Start of Supplied records
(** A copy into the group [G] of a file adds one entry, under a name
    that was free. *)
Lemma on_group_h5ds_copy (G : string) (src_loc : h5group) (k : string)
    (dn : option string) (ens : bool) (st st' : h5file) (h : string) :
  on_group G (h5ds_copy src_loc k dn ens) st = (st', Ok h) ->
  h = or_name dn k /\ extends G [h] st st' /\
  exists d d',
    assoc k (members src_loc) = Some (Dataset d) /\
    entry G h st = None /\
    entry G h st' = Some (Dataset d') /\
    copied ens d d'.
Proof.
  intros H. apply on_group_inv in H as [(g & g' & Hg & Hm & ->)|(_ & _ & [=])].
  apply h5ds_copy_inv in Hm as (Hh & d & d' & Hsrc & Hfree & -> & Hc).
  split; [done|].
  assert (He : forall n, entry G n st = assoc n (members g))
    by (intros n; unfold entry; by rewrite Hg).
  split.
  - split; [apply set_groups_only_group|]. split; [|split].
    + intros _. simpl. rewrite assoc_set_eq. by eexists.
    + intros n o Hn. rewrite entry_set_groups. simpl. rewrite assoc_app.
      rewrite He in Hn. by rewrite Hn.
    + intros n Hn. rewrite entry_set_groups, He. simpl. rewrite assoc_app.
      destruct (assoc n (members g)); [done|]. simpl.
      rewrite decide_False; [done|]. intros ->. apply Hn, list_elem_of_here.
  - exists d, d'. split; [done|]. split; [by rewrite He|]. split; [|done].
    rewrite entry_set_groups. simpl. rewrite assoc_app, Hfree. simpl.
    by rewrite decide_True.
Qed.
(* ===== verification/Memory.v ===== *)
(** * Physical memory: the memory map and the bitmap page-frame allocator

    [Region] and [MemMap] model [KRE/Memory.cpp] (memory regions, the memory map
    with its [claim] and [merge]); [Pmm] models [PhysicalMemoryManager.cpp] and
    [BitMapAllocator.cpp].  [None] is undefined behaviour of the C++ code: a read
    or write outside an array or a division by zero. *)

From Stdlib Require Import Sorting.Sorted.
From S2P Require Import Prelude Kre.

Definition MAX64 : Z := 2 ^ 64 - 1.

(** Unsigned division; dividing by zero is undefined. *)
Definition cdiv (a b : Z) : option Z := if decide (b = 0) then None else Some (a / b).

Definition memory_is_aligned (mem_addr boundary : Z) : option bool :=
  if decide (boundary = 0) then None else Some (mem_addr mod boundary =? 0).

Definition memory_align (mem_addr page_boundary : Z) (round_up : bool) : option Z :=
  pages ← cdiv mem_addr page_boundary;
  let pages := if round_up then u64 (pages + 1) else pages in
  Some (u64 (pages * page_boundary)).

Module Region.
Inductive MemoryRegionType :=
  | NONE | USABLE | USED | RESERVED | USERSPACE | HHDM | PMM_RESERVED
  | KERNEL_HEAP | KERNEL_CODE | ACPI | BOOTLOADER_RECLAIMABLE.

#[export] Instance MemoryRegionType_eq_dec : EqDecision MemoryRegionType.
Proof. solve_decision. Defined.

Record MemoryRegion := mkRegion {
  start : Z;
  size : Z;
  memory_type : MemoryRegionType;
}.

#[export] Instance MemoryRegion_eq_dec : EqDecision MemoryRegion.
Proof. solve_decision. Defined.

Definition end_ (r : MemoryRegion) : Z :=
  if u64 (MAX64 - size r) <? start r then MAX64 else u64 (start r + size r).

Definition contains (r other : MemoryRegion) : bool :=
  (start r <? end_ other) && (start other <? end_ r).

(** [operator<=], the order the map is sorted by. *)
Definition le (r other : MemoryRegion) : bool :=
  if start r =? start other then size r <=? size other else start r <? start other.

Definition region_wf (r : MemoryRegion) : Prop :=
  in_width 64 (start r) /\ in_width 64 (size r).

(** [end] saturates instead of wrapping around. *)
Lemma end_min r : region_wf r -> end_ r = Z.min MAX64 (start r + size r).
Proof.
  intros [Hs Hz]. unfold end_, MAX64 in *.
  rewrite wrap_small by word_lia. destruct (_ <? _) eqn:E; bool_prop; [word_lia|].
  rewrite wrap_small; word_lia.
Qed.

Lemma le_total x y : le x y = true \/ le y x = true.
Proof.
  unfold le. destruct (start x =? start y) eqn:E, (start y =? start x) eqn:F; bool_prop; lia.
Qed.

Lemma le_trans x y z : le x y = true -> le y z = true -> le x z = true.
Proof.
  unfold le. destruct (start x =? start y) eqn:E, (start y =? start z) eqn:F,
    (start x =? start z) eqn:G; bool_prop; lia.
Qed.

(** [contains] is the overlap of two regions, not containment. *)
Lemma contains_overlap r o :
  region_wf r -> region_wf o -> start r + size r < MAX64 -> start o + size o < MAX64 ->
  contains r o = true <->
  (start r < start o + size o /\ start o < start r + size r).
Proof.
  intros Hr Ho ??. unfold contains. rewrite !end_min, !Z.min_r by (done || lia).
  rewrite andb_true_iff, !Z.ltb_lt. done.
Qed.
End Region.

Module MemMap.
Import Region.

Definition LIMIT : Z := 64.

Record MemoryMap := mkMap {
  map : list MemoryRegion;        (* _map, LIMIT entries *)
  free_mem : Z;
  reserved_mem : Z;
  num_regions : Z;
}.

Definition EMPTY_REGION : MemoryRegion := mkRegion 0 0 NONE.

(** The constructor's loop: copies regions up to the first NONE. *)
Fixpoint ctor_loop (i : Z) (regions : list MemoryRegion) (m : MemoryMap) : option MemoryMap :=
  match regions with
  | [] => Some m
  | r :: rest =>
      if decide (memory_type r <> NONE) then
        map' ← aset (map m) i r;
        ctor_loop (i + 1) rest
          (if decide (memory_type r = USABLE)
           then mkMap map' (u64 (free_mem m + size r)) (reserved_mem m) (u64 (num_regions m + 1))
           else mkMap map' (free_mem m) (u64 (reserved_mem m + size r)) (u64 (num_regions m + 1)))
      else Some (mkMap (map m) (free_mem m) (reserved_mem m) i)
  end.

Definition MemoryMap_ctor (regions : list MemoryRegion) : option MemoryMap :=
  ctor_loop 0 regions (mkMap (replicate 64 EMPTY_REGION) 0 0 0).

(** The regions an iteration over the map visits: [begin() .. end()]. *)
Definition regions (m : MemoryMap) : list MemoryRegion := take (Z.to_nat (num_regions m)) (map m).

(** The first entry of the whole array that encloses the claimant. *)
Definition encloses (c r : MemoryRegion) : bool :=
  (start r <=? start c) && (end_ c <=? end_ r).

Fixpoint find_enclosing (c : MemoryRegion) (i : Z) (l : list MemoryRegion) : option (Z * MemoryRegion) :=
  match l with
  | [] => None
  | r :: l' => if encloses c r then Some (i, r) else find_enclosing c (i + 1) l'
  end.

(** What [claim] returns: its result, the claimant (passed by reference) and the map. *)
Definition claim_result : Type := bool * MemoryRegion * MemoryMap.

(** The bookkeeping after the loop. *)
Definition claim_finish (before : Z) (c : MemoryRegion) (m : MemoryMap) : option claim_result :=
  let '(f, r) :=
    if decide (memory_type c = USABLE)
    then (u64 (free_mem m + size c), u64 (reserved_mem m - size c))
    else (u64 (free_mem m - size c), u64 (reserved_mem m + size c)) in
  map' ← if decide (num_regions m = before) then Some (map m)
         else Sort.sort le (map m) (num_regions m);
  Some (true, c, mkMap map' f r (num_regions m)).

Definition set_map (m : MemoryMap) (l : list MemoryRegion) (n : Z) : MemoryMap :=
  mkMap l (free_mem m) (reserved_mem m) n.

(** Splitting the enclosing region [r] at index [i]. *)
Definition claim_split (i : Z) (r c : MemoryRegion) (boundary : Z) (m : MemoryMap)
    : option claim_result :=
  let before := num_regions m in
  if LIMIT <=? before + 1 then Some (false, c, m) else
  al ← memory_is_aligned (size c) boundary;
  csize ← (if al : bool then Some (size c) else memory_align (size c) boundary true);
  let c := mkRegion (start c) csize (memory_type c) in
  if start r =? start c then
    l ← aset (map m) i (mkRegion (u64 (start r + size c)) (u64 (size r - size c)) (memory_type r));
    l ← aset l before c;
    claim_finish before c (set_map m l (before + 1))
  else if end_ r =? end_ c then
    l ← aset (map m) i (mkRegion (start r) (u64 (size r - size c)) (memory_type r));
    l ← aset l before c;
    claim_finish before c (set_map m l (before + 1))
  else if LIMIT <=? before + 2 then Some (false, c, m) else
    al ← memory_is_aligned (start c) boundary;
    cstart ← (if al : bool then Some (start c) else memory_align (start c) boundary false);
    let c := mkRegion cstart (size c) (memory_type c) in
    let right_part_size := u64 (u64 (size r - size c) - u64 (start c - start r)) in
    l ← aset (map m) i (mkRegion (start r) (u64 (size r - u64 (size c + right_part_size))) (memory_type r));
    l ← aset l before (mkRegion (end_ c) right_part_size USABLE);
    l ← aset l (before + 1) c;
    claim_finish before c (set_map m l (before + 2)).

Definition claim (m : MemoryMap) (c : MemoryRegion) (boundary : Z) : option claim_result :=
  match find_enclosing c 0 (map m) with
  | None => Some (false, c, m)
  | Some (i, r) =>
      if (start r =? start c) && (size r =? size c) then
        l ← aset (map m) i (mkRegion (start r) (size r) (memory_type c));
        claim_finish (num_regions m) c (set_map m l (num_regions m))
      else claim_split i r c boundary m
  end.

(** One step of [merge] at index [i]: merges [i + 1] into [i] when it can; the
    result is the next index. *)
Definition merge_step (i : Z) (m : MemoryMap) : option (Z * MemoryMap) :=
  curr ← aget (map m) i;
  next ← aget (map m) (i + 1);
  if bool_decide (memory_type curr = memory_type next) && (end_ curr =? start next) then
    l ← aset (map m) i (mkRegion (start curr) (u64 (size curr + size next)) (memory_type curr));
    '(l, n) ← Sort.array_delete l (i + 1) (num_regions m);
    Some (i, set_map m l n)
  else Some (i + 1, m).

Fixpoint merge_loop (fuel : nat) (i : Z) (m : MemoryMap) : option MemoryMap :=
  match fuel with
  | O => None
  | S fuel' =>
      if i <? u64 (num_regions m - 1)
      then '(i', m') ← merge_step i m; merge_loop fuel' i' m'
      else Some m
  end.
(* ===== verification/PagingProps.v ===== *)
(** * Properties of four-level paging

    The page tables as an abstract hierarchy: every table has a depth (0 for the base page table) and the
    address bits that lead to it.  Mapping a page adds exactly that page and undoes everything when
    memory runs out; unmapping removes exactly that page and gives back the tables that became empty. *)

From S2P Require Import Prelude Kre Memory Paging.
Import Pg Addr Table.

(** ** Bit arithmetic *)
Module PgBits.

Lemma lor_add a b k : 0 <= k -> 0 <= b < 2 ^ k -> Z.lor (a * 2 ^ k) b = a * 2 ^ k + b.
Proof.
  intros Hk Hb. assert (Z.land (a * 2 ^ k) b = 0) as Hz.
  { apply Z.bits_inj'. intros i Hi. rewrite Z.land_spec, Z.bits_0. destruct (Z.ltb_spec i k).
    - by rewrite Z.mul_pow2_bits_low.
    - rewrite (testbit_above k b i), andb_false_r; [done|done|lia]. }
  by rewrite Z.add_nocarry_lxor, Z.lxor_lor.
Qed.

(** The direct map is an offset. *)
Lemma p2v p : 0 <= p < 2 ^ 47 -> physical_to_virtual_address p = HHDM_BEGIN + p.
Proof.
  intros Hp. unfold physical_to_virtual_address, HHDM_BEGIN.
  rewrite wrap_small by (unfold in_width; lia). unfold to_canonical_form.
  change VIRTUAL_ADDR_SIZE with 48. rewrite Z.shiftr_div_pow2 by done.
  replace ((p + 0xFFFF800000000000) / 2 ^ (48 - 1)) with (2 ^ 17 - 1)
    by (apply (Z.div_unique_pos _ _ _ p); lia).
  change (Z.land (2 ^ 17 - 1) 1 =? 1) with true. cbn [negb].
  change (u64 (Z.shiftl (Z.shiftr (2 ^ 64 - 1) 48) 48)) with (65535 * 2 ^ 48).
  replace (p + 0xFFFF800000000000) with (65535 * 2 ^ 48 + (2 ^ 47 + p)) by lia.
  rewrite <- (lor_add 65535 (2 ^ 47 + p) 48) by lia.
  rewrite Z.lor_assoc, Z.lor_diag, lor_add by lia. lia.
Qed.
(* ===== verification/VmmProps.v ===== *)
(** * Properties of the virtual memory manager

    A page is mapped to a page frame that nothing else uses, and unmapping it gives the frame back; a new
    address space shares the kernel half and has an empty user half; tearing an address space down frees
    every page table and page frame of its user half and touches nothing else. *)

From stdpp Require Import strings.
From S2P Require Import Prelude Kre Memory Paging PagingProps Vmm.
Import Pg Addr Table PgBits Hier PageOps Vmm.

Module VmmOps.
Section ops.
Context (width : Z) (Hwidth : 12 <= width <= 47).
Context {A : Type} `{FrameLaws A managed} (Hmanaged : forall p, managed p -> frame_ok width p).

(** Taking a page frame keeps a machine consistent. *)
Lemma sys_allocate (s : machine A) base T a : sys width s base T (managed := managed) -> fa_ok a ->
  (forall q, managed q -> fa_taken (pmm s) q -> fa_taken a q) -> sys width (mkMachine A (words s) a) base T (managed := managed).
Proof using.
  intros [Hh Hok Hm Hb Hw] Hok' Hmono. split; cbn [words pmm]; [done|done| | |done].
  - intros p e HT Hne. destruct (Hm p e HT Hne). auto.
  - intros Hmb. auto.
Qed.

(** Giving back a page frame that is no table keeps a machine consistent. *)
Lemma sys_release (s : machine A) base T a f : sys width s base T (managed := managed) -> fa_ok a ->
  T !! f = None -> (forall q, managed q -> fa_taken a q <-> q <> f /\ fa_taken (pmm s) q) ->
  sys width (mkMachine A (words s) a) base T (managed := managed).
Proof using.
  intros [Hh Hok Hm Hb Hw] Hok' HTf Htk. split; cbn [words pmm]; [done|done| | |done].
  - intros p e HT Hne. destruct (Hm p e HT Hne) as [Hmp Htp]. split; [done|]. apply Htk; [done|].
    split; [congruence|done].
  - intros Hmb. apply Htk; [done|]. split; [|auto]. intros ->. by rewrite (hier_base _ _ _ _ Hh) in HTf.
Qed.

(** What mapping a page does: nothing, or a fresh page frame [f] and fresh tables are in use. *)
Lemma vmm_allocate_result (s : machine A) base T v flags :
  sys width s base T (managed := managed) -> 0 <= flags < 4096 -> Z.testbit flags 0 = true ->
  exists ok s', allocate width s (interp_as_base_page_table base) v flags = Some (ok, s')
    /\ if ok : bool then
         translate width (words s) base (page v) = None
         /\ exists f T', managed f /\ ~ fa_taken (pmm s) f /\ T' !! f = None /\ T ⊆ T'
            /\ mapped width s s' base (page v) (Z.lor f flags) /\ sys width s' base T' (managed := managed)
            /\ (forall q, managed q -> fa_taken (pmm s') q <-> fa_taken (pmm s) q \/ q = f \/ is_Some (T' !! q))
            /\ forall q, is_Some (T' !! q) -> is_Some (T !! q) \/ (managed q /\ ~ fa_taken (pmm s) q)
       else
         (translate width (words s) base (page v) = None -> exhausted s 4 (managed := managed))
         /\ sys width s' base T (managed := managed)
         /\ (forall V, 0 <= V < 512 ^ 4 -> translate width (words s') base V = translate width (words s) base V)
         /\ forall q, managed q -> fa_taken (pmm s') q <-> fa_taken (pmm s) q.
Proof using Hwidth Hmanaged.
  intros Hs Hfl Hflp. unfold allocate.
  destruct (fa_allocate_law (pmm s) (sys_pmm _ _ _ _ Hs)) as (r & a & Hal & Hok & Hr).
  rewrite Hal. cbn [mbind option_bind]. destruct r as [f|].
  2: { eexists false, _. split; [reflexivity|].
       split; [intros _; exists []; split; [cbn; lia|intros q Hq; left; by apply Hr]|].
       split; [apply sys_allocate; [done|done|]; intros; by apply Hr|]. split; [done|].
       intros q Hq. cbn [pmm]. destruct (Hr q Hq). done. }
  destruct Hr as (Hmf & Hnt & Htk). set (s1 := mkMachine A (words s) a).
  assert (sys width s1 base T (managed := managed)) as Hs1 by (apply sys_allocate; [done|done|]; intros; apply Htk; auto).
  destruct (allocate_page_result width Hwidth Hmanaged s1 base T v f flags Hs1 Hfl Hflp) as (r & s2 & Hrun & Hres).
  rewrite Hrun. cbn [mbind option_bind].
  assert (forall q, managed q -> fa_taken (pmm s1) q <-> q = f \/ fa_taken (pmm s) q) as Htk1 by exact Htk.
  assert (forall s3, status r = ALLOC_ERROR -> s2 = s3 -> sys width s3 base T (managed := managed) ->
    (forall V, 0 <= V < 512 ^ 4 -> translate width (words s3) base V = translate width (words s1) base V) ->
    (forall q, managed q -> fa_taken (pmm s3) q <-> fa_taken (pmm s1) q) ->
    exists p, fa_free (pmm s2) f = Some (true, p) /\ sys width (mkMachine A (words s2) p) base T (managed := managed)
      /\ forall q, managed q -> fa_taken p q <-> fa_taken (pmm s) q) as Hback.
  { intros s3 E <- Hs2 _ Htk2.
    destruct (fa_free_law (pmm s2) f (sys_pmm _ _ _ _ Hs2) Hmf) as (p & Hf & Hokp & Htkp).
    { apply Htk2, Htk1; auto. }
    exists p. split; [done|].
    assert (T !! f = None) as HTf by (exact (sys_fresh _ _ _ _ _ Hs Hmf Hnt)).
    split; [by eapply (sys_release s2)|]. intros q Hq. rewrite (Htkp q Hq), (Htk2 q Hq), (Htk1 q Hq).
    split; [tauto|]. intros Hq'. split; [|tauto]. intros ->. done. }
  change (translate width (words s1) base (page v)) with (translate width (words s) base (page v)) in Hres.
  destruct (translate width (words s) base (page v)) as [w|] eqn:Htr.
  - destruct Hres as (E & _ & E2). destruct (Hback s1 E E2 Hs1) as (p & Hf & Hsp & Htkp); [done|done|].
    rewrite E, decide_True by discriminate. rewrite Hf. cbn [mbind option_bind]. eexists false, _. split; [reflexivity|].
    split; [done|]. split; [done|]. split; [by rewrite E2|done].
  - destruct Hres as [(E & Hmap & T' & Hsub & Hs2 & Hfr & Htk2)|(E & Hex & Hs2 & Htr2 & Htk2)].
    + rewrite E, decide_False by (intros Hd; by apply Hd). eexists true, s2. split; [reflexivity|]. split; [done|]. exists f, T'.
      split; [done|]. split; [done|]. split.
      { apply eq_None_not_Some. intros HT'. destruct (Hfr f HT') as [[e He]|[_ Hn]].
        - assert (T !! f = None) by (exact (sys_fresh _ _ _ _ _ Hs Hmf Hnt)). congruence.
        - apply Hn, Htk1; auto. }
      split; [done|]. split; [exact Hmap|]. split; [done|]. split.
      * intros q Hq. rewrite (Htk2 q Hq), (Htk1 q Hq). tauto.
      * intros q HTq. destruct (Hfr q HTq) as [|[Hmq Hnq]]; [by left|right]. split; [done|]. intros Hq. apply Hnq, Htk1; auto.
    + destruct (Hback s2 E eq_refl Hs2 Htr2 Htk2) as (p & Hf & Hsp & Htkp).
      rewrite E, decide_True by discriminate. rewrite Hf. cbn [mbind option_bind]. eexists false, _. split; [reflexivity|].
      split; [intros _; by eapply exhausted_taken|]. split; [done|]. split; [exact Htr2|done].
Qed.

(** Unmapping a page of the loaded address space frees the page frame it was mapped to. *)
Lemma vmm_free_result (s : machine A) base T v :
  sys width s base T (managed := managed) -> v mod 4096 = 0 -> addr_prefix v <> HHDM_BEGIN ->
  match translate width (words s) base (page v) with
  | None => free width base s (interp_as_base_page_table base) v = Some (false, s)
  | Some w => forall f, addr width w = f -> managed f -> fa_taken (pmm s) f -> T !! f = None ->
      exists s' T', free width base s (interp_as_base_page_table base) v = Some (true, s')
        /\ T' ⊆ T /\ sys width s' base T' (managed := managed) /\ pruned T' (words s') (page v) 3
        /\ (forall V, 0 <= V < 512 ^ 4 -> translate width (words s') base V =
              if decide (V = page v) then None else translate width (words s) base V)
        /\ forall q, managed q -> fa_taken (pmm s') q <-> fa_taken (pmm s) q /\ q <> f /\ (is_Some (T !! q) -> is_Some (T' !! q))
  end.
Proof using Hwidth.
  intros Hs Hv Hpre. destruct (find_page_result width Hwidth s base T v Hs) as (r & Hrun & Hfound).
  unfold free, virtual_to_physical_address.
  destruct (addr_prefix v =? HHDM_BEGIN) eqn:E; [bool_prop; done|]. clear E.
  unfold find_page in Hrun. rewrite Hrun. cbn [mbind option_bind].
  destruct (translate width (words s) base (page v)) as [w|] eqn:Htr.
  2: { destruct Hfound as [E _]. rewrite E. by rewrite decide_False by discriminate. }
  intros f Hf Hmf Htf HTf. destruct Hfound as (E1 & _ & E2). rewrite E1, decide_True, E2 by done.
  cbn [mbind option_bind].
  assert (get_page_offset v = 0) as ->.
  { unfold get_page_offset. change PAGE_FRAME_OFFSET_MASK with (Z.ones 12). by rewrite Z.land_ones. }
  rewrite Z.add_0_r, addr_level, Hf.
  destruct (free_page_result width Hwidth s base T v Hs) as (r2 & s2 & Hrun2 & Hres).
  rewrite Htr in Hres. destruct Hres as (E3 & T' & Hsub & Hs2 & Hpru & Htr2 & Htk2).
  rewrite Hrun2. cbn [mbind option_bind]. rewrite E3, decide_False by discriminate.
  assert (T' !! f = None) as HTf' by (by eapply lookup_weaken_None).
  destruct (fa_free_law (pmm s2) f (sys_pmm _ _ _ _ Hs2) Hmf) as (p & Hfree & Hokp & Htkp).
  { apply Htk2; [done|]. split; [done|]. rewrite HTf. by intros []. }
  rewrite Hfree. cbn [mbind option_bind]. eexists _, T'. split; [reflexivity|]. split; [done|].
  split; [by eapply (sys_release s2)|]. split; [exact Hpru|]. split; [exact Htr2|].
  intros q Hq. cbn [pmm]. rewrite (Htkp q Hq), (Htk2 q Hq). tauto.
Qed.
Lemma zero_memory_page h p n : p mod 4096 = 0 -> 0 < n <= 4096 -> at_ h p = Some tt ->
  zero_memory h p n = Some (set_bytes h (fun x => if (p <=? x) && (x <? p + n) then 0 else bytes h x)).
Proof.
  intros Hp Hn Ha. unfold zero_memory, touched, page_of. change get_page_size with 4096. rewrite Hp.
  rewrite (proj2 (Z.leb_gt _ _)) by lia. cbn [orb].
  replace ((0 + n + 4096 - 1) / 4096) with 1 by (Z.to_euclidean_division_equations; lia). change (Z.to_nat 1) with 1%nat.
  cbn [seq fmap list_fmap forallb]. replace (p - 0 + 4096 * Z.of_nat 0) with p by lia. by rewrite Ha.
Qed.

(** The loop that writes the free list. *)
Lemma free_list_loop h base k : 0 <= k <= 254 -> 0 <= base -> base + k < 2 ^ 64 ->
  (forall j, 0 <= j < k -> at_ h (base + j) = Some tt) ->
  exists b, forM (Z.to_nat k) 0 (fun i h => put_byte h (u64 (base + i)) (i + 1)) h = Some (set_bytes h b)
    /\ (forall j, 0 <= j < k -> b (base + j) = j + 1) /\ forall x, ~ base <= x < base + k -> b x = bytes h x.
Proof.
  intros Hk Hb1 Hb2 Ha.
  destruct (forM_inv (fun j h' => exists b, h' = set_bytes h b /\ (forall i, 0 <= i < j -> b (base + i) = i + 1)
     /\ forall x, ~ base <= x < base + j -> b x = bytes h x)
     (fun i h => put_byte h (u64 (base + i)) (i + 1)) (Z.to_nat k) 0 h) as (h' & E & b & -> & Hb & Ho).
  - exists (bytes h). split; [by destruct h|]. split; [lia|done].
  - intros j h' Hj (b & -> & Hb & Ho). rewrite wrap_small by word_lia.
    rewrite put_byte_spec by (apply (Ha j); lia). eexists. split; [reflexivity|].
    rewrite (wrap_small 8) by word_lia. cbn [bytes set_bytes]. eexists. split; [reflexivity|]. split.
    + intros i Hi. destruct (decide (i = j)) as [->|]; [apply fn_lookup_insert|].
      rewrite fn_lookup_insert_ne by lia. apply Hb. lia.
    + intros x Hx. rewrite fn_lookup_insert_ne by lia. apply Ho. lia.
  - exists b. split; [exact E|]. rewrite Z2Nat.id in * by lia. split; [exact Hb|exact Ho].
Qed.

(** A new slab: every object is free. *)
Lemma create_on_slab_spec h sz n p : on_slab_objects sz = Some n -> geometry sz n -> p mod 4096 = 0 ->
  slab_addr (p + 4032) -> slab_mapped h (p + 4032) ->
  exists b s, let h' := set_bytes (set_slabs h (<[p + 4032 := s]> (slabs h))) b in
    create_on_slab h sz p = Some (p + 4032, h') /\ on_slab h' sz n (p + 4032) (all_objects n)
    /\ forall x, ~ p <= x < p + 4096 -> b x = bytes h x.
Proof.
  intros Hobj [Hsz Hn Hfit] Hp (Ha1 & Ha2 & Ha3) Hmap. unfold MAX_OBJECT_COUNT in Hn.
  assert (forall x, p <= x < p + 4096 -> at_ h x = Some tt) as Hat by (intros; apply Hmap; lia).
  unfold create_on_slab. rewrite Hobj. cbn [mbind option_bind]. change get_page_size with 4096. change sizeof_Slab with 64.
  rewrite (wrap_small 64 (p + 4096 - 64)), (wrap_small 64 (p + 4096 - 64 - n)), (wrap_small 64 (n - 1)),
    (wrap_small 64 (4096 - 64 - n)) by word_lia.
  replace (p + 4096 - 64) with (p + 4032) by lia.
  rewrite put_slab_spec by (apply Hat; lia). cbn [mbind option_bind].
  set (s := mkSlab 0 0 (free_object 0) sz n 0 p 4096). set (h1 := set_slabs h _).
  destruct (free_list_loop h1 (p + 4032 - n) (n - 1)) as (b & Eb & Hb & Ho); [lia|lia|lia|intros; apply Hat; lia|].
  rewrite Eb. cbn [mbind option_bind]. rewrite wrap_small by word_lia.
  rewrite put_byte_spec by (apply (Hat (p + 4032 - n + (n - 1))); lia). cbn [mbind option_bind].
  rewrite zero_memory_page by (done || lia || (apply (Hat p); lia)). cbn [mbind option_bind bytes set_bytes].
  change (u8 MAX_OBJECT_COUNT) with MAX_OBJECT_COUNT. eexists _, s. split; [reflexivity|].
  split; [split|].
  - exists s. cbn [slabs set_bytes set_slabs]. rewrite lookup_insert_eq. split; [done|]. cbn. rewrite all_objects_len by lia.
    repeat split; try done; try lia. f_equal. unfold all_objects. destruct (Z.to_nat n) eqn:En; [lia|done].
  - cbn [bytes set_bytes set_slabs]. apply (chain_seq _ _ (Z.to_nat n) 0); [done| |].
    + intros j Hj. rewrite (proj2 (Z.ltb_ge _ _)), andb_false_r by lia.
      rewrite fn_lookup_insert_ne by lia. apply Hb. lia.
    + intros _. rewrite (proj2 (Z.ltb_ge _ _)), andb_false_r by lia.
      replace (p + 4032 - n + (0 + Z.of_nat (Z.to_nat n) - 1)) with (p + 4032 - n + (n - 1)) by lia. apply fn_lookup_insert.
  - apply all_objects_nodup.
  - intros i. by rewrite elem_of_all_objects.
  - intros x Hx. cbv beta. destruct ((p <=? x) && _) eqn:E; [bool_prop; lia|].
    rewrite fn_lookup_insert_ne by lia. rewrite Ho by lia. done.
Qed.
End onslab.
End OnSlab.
End of Supplied records
◆ How to complete this task
Note every line of the records that holds the word "into", and copy it.

◆ Answer to this exercise
(** A copy into the group [G] of a file adds one entry, under a name
(** One step of [merge] at index [i]: merges [i + 1] into [i] when it can; the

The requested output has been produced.